(** * AnalyseEvalNat2025: the ORACE extraction services

    A shallow embedding of [src/services/oraceCSVService.js] (class
    [OraceCSVService]) and [src/services/oraceService.js] (class
    [OraceService]), and the properties of the structural extraction
    engine stated over it.

    - JavaScript strings are lists of UTF-16 code units ([list N]).
    - JavaScript numbers are IEEE 754 binary64 values ([float], the
      kernel's primitive floats), so [*], [<] and [isNaN] are the real
      operations.
    - An array is a [list]; reading an index that is out of range gives
      [undefined], here [None].
    - The [resultats] object of a school is a [gmap] from keys to numbers;
      [Object.assign target source] is the union that prefers [source].
    - The [Map] of schools is an association list in insertion order, as
      [Array.from(ecolesMap.values())] observes it.
    - [console.warn] is a list of warnings returned next to the result;
      what [console.log] and [console.error] print is not part of it.
    - A [Set] of result keys is a [gset]: what it holds, not the order in
      which it was filled. *)

From Stdlib Require Import ZArith NArith List String Ascii Bool Lia Sorted.
From Stdlib Require Import PrimFloat SpecFloat FloatOps FloatAxioms.
From stdpp Require Import gmap list.

Local Open Scope N_scope.

(** ** The JavaScript runtime: strings and numbers *)

Module JS.

(** A string is its sequence of UTF-16 code units. *)
Abbreviation jsstring := (list N).

(** Source literals are written as Rocq strings, whose bytes are the UTF-8
    encoding of the text; [js] decodes them to code units. *)
Fixpoint utf16_of_utf8 (bs : list N) : jsstring :=
  match bs with
  | [] => []
  | b :: r =>
    if b <? 128 then b :: utf16_of_utf8 r
    else if b <? 224 then
      match r with
      | b1 :: r1 => ((b mod 32) * 64 + b1 mod 64) :: utf16_of_utf8 r1
      | _ => [65533]
      end
    else if b <? 240 then
      match r with
      | b1 :: b2 :: r2 =>
        ((b mod 16) * 4096 + (b1 mod 64) * 64 + b2 mod 64) :: utf16_of_utf8 r2
      | _ => [65533]
      end
    else
      match r with
      | b1 :: b2 :: b3 :: r3 =>
        let cp := (b mod 8) * 262144 + (b1 mod 64) * 4096
                  + (b2 mod 64) * 64 + b3 mod 64 in
        let v := cp - 65536 in
        (55296 + v / 1024) :: (56320 + v mod 1024) :: utf16_of_utf8 r3
      | _ => [65533]
      end
  end.

Definition js (s : string) : jsstring :=
  utf16_of_utf8 (map N_of_ascii (list_ascii_of_string s)).

(** [String.prototype.length]. *)
Definition longueur (s : jsstring) : nat := length s.

(** WhiteSpace and LineTerminator code units, the set that [trim] strips
    and that the regular expression class [\s] matches. *)
Definition isWhiteSpace (c : N) : bool :=
  ((9 <=? c) && (c <=? 13)) || (c =? 32) || (c =? 160) || (c =? 5760)
  || ((8192 <=? c) && (c <=? 8202)) || (c =? 8232) || (c =? 8233)
  || (c =? 8239) || (c =? 8287) || (c =? 12288) || (c =? 65279).

Fixpoint trimStart (s : jsstring) : jsstring :=
  match s with
  | c :: r => if isWhiteSpace c then trimStart r else s
  | [] => []
  end.

Definition trimEnd (s : jsstring) : jsstring := rev (trimStart (rev s)).

(** [String.prototype.trim]. *)
Definition trim (s : jsstring) : jsstring := trimEnd (trimStart s).

(** [String.prototype.toLowerCase]. The mapping is given for the Basic
    Latin and Latin-1 Supplement blocks (A-Z, and the capitals from À to Þ
    but for the multiplication sign) and for the three other code units
    whose lower case holds a letter of these blocks: the dotted capital I
    (i and a combining dot), the Kelvin sign (k) and the Angström sign (å).
    Any other code unit is kept: its lower case, if it has one, is outside
    the two blocks as well, so the key words the services look for, all
    written in a-z and é, are found in the same cells either way. *)
Definition lowerUnit (c : N) : jsstring :=
  if ((65 <=? c) && (c <=? 90))
     || ((192 <=? c) && (c <=? 222) && negb (c =? 215))
  then [c + 32]
  else if c =? 304 then [105; 775]
  else if c =? 8490 then [107]
  else if c =? 8491 then [229]
  else [c].

Definition toLowerCase (s : jsstring) : jsstring := flat_map lowerUnit s.

Fixpoint startsWith (pat s : jsstring) : bool :=
  match pat, s with
  | [], _ => true
  | p :: pat', c :: s' => (p =? c) && startsWith pat' s'
  | _ :: _, [] => false
  end.

(** [String.prototype.includes]. *)
Fixpoint includes (s pat : jsstring) : bool :=
  startsWith pat s
  || match s with
     | [] => false
     | _ :: s' => includes s' pat
     end.

(** [String.prototype.replace] with a string pattern: only the first
    occurrence is replaced. *)
Fixpoint replace (s pat rep : jsstring) : jsstring :=
  if startsWith pat s then rep ++ drop (length pat) s
  else match s with
       | [] => []
       | c :: s' => c :: replace s' pat rep
       end.

(** [substring(0, n)]. *)
Definition substring0 (n : nat) (s : jsstring) : jsstring := take n s.

(** [String.prototype.toUpperCase]: the Unicode default case conversion,
    code point by code point, with the mappings of the Unicode Character
    Database, version 14.0 (the simple mappings of UnicodeData.txt and the
    unconditional ones of SpecialCasing.txt).

    [majuscules] lists the simple mappings: [(first, last, step, delta)]
    says that the code points [first], [first + step], ... up to [last] map
    to themselves plus [delta]. [majusculesSpeciales] lists the code points
    whose upper case is made of several code points. *)
Definition majuscules : list (N * N * N * Z) :=
  [
    (97, 122, 1, (-32)%Z); (181, 181, 1, 743%Z); (224, 246, 1, (-32)%Z);
    (248, 254, 1, (-32)%Z); (255, 255, 1, 121%Z); (257, 303, 2, (-1)%Z);
    (305, 305, 1, (-232)%Z); (307, 311, 2, (-1)%Z); (314, 328, 2, (-1)%Z);
    (331, 375, 2, (-1)%Z); (378, 382, 2, (-1)%Z); (383, 383, 1, (-300)%Z);
    (384, 384, 1, 195%Z); (387, 389, 2, (-1)%Z); (392, 392, 1, (-1)%Z);
    (396, 396, 1, (-1)%Z); (402, 402, 1, (-1)%Z); (405, 405, 1, 97%Z);
    (409, 409, 1, (-1)%Z); (410, 410, 1, 163%Z); (414, 414, 1, 130%Z);
    (417, 421, 2, (-1)%Z); (424, 424, 1, (-1)%Z); (429, 429, 1, (-1)%Z);
    (432, 432, 1, (-1)%Z); (436, 438, 2, (-1)%Z); (441, 441, 1, (-1)%Z);
    (445, 445, 1, (-1)%Z); (447, 447, 1, 56%Z); (453, 453, 1, (-1)%Z);
    (454, 454, 1, (-2)%Z); (456, 456, 1, (-1)%Z); (457, 457, 1, (-2)%Z);
    (459, 459, 1, (-1)%Z); (460, 460, 1, (-2)%Z); (462, 476, 2, (-1)%Z);
    (477, 477, 1, (-79)%Z); (479, 495, 2, (-1)%Z); (498, 498, 1, (-1)%Z);
    (499, 499, 1, (-2)%Z); (501, 501, 1, (-1)%Z); (505, 543, 2, (-1)%Z);
    (547, 563, 2, (-1)%Z); (572, 572, 1, (-1)%Z); (575, 576, 1, 10815%Z);
    (578, 578, 1, (-1)%Z); (583, 591, 2, (-1)%Z); (592, 592, 1, 10783%Z);
    (593, 593, 1, 10780%Z); (594, 594, 1, 10782%Z); (595, 595, 1, (-210)%Z);
    (596, 596, 1, (-206)%Z); (598, 599, 1, (-205)%Z); (601, 601, 1, (-202)%Z);
    (603, 603, 1, (-203)%Z); (604, 604, 1, 42319%Z); (608, 608, 1, (-205)%Z);
    (609, 609, 1, 42315%Z); (611, 611, 1, (-207)%Z); (613, 613, 1, 42280%Z);
    (614, 614, 1, 42308%Z); (616, 616, 1, (-209)%Z); (617, 617, 1, (-211)%Z);
    (618, 618, 1, 42308%Z); (619, 619, 1, 10743%Z); (620, 620, 1, 42305%Z);
    (623, 623, 1, (-211)%Z); (625, 625, 1, 10749%Z); (626, 626, 1, (-213)%Z);
    (629, 629, 1, (-214)%Z); (637, 637, 1, 10727%Z); (640, 640, 1, (-218)%Z);
    (642, 642, 1, 42307%Z); (643, 643, 1, (-218)%Z); (647, 647, 1, 42282%Z);
    (648, 648, 1, (-218)%Z); (649, 649, 1, (-69)%Z); (650, 651, 1, (-217)%Z);
    (652, 652, 1, (-71)%Z); (658, 658, 1, (-219)%Z); (669, 669, 1, 42261%Z);
    (670, 670, 1, 42258%Z); (837, 837, 1, 84%Z); (881, 883, 2, (-1)%Z);
    (887, 887, 1, (-1)%Z); (891, 893, 1, 130%Z); (940, 940, 1, (-38)%Z);
    (941, 943, 1, (-37)%Z); (945, 961, 1, (-32)%Z); (962, 962, 1, (-31)%Z);
    (963, 971, 1, (-32)%Z); (972, 972, 1, (-64)%Z); (973, 974, 1, (-63)%Z);
    (976, 976, 1, (-62)%Z); (977, 977, 1, (-57)%Z); (981, 981, 1, (-47)%Z);
    (982, 982, 1, (-54)%Z); (983, 983, 1, (-8)%Z); (985, 1007, 2, (-1)%Z);
    (1008, 1008, 1, (-86)%Z); (1009, 1009, 1, (-80)%Z); (1010, 1010, 1, 7%Z);
    (1011, 1011, 1, (-116)%Z); (1013, 1013, 1, (-96)%Z);
    (1016, 1016, 1, (-1)%Z); (1019, 1019, 1, (-1)%Z);
    (1072, 1103, 1, (-32)%Z); (1104, 1119, 1, (-80)%Z);
    (1121, 1153, 2, (-1)%Z); (1163, 1215, 2, (-1)%Z); (1218, 1230, 2, (-1)%Z);
    (1231, 1231, 1, (-15)%Z); (1233, 1327, 2, (-1)%Z);
    (1377, 1414, 1, (-48)%Z); (4304, 4346, 1, 3008%Z);
    (4349, 4351, 1, 3008%Z); (5112, 5117, 1, (-8)%Z);
    (7296, 7296, 1, (-6254)%Z); (7297, 7297, 1, (-6253)%Z);
    (7298, 7298, 1, (-6244)%Z); (7299, 7300, 1, (-6242)%Z);
    (7301, 7301, 1, (-6243)%Z); (7302, 7302, 1, (-6236)%Z);
    (7303, 7303, 1, (-6181)%Z); (7304, 7304, 1, 35266%Z);
    (7545, 7545, 1, 35332%Z); (7549, 7549, 1, 3814%Z);
    (7566, 7566, 1, 35384%Z); (7681, 7829, 2, (-1)%Z);
    (7835, 7835, 1, (-59)%Z); (7841, 7935, 2, (-1)%Z); (7936, 7943, 1, 8%Z);
    (7952, 7957, 1, 8%Z); (7968, 7975, 1, 8%Z); (7984, 7991, 1, 8%Z);
    (8000, 8005, 1, 8%Z); (8017, 8023, 2, 8%Z); (8032, 8039, 1, 8%Z);
    (8048, 8049, 1, 74%Z); (8050, 8053, 1, 86%Z); (8054, 8055, 1, 100%Z);
    (8056, 8057, 1, 128%Z); (8058, 8059, 1, 112%Z); (8060, 8061, 1, 126%Z);
    (8112, 8113, 1, 8%Z); (8126, 8126, 1, (-7205)%Z); (8144, 8145, 1, 8%Z);
    (8160, 8161, 1, 8%Z); (8165, 8165, 1, 7%Z); (8526, 8526, 1, (-28)%Z);
    (8560, 8575, 1, (-16)%Z); (8580, 8580, 1, (-1)%Z);
    (9424, 9449, 1, (-26)%Z); (11312, 11359, 1, (-48)%Z);
    (11361, 11361, 1, (-1)%Z); (11365, 11365, 1, (-10795)%Z);
    (11366, 11366, 1, (-10792)%Z); (11368, 11372, 2, (-1)%Z);
    (11379, 11379, 1, (-1)%Z); (11382, 11382, 1, (-1)%Z);
    (11393, 11491, 2, (-1)%Z); (11500, 11502, 2, (-1)%Z);
    (11507, 11507, 1, (-1)%Z); (11520, 11557, 1, (-7264)%Z);
    (11559, 11559, 1, (-7264)%Z); (11565, 11565, 1, (-7264)%Z);
    (42561, 42605, 2, (-1)%Z); (42625, 42651, 2, (-1)%Z);
    (42787, 42799, 2, (-1)%Z); (42803, 42863, 2, (-1)%Z);
    (42874, 42876, 2, (-1)%Z); (42879, 42887, 2, (-1)%Z);
    (42892, 42892, 1, (-1)%Z); (42897, 42899, 2, (-1)%Z);
    (42900, 42900, 1, 48%Z); (42903, 42921, 2, (-1)%Z);
    (42933, 42947, 2, (-1)%Z); (42952, 42954, 2, (-1)%Z);
    (42961, 42961, 1, (-1)%Z); (42967, 42969, 2, (-1)%Z);
    (42998, 42998, 1, (-1)%Z); (43859, 43859, 1, (-928)%Z);
    (43888, 43967, 1, (-38864)%Z); (65345, 65370, 1, (-32)%Z);
    (66600, 66639, 1, (-40)%Z); (66776, 66811, 1, (-40)%Z);
    (66967, 67003, 2, (-39)%Z); (66968, 66977, 1, (-39)%Z);
    (66980, 66993, 1, (-39)%Z); (66996, 67001, 1, (-39)%Z);
    (67004, 67004, 1, (-39)%Z); (68800, 68850, 1, (-64)%Z);
    (71872, 71903, 1, (-32)%Z); (93792, 93823, 1, (-32)%Z);
    (125218, 125251, 1, (-34)%Z)
  ].

Definition majusculesSpeciales : list (N * list N) :=
  [
    (223, [83; 83]); (329, [700; 78]); (496, [74; 780]);
    (912, [921; 776; 769]); (944, [933; 776; 769]); (1415, [1333; 1362]);
    (7830, [72; 817]); (7831, [84; 776]); (7832, [87; 778]);
    (7833, [89; 778]); (7834, [65; 702]); (8016, [933; 787]);
    (8018, [933; 787; 768]); (8020, [933; 787; 769]); (8022, [933; 787; 834]);
    (8064, [7944; 921]); (8065, [7945; 921]); (8066, [7946; 921]);
    (8067, [7947; 921]); (8068, [7948; 921]); (8069, [7949; 921]);
    (8070, [7950; 921]); (8071, [7951; 921]); (8072, [7944; 921]);
    (8073, [7945; 921]); (8074, [7946; 921]); (8075, [7947; 921]);
    (8076, [7948; 921]); (8077, [7949; 921]); (8078, [7950; 921]);
    (8079, [7951; 921]); (8080, [7976; 921]); (8081, [7977; 921]);
    (8082, [7978; 921]); (8083, [7979; 921]); (8084, [7980; 921]);
    (8085, [7981; 921]); (8086, [7982; 921]); (8087, [7983; 921]);
    (8088, [7976; 921]); (8089, [7977; 921]); (8090, [7978; 921]);
    (8091, [7979; 921]); (8092, [7980; 921]); (8093, [7981; 921]);
    (8094, [7982; 921]); (8095, [7983; 921]); (8096, [8040; 921]);
    (8097, [8041; 921]); (8098, [8042; 921]); (8099, [8043; 921]);
    (8100, [8044; 921]); (8101, [8045; 921]); (8102, [8046; 921]);
    (8103, [8047; 921]); (8104, [8040; 921]); (8105, [8041; 921]);
    (8106, [8042; 921]); (8107, [8043; 921]); (8108, [8044; 921]);
    (8109, [8045; 921]); (8110, [8046; 921]); (8111, [8047; 921]);
    (8114, [8122; 921]); (8115, [913; 921]); (8116, [902; 921]);
    (8118, [913; 834]); (8119, [913; 834; 921]); (8124, [913; 921]);
    (8130, [8138; 921]); (8131, [919; 921]); (8132, [905; 921]);
    (8134, [919; 834]); (8135, [919; 834; 921]); (8140, [919; 921]);
    (8146, [921; 776; 768]); (8147, [921; 776; 769]); (8150, [921; 834]);
    (8151, [921; 776; 834]); (8162, [933; 776; 768]); (8163, [933; 776; 769]);
    (8164, [929; 787]); (8166, [933; 834]); (8167, [933; 776; 834]);
    (8178, [8186; 921]); (8179, [937; 921]); (8180, [911; 921]);
    (8182, [937; 834]); (8183, [937; 834; 921]); (8188, [937; 921]);
    (64256, [70; 70]); (64257, [70; 73]); (64258, [70; 76]);
    (64259, [70; 70; 73]); (64260, [70; 70; 76]); (64261, [83; 84]);
    (64262, [83; 84]); (64275, [1348; 1350]); (64276, [1348; 1333]);
    (64277, [1348; 1339]); (64278, [1358; 1350]); (64279, [1348; 1341])
  ].

Definition dansSerie (cp : N) (e : N * N * N * Z) : bool :=
  let '(first, last, step, _) := e in
  (first <=? cp) && (cp <=? last) && ((cp - first) mod step =? 0).

Definition upperPoint (cp : N) : list N :=
  match find (fun e => fst e =? cp) majusculesSpeciales with
  | Some e => snd e
  | None =>
    match find (dansSerie cp) majuscules with
    | Some (_, _, _, delta) => [Z.to_N (Z.of_N cp + delta)]
    | None => [cp]
    end
  end.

###

Exercise description | Lines with the word "dansSerie" in the data need counting; report the count alone.

Solved problem | 2